## Problem description
Whenever a line in the listing contains "housekept", copy that line.

## Entries shown
Lemma releaseExpiredInTx_wp now base db n (Q : StmtError + list Draft -> TxStateOf Market -> Prop) :
  (forall err st, st_base st = base -> Q (inl err) st) ->
  (forall ds m' k, lapsed_released now db ds m' -> Q (inr ds) (MkTxState base m' k)) ->
  wp env (Tasks.releaseExpiredReservationsInTx now) Q (MkTxState base db n).
Proof.
  intros Hf Hs. unfold Tasks.releaseExpiredReservationsInTx. do 2 tk_prim; cbn [st_db]; [by apply Hf|].
  destruct (expire_lapsed now db) as [released m1] eqn:E. apply wp_check, scan_released_wp. intros [err|] [b d k] Hb Hd; [by apply Hf|].
  cbn in Hb, Hd. subst. eapply record_released_wp; [by intros; apply Hf|done|]. intros ds d k1 Hds Hd. by eapply Hs, lapsed_with.
Qed.

(** The housekeeping transaction the reservation operations start with. *)
Definition housekept (m m' : Market) : Prop := exists now ds, lapsed_released now m ds m'.

Lemma releaseExpired_wp st (Q : option StmtError -> TxStateOf Market -> Prop) :
  (forall err st', st_base st' = st_base st -> Q (Some err) st') ->
  (forall m' k, housekept (st_base st) m' -> Q None (MkTxState m' m' k)) ->
  wp env Tasks.releaseExpiredReservations Q st.
Proof.
  intros Hf Hs. unfold Tasks.releaseExpiredReservations. do 2 tk_prim; [by apply Hf|]. do 2 tk_prim.
  apply wp_attempt, releaseExpiredInTx_wp; [by intros; apply Hf|]. intros ds m' k Hm.
  tk_prim; [by apply Hf|]. cbn. apply Hs. by eexists _, _.
Qed.

Lemma ExpireDueReservations_wp st (Q : Sweeps.ExpireDueReservationsResult -> TxStateOf Market -> Prop) :
  (forall reason st', st_base st' = st_base st -> Q (Sweeps.ExpireDueReservationsRejected reason) st') ->
  (forall ds m' k, lapsed_released (server_now (S (st_step st))) (st_base st) ds m' -> Q (Sweeps.ExpireDueReservationsCompleted ds) (MkTxState m' m' k)) ->
  wp env Sweeps.ExpireDueReservations Q st.
Proof.
  intros Hf Hs. unfold Sweeps.ExpireDueReservations. do 2 tk_prim; [by apply Hf|]. do 2 tk_prim.
  apply wp_attempt, releaseExpiredInTx_wp; [by intros; apply Hf|]. intros ds m' k Hm.
  do 2 tk_prim; [by apply Hf|]. tk_prim. by apply Hs.
Qed.

(** ** Reserving *)

(** The budget of an origin, checked against the tables and charged to them. *)
Definition origin_charged (origin : Work.ReservationOrigin) (m : Market) (d' : DB) : Prop :=
  match origin with
  | Work.ReservedByUserSession => d' = tables m
  | Work.ReservedViaWorkCredential credentialID limit concurrent =>
      TypedID_String credentialID ∈ agent_credentials (tables m) /\
      match concurrent with
      | Work.NoReservationConcurrencyCap => True
      | Work.ReservationConcurrencyCapAtMost cap => Tasks.active_via (TypedID_String credentialID) m < cap
      end /\
      charged_counter (Tasks.workDayKeyAgentTasks +:+ TypedID_String credentialID) 1 limit (tables m) d'
  end.

Lemma charge_daily_task_wp now credential limit base db n (Q : option DomainError -> TxStateOf Market -> Prop) :
  (forall reason st, st_base st = base -> Q (Some reason) st) ->
  (forall d k, charged_counter (Tasks.workDayKeyAgentTasks +:+ credential) 1 limit (tables db) d -> Q None (MkTxState base (with_tables d db) k)) ->
  wp env (Tasks.charge_daily_task now credential limit) Q (MkTxState base db n).
Proof.
  intros Hf Hs. unfold Tasks.charge_daily_task, chargeWorkDayCounter. do 2 tk_prim. apply wp_bind, wp_on_tables. tk_prim. apply wp_stmt; cbn -[bump_counter].
  - tk_prim. cbn. rewrite !with_tables_id. tk_prim. by apply Hf.
  - destruct (bump_counter _ _ _ _) as [|[used d']] eqn:E; tk_prim; cbn; rewrite !with_tables_id; [tk_prim; by apply Hf|].
    destruct (Z.ltb_spec limit used); tk_prim; [by apply Hf|]. apply Hs. exists day, used. auto.
Qed.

## Task output
Definition housekept (m m' : Market) : Prop := exists now ds, lapsed_released now m ds m'.
  (forall m' k, housekept (st_base st) m' -> Q None (MkTxState m' m' k)) ->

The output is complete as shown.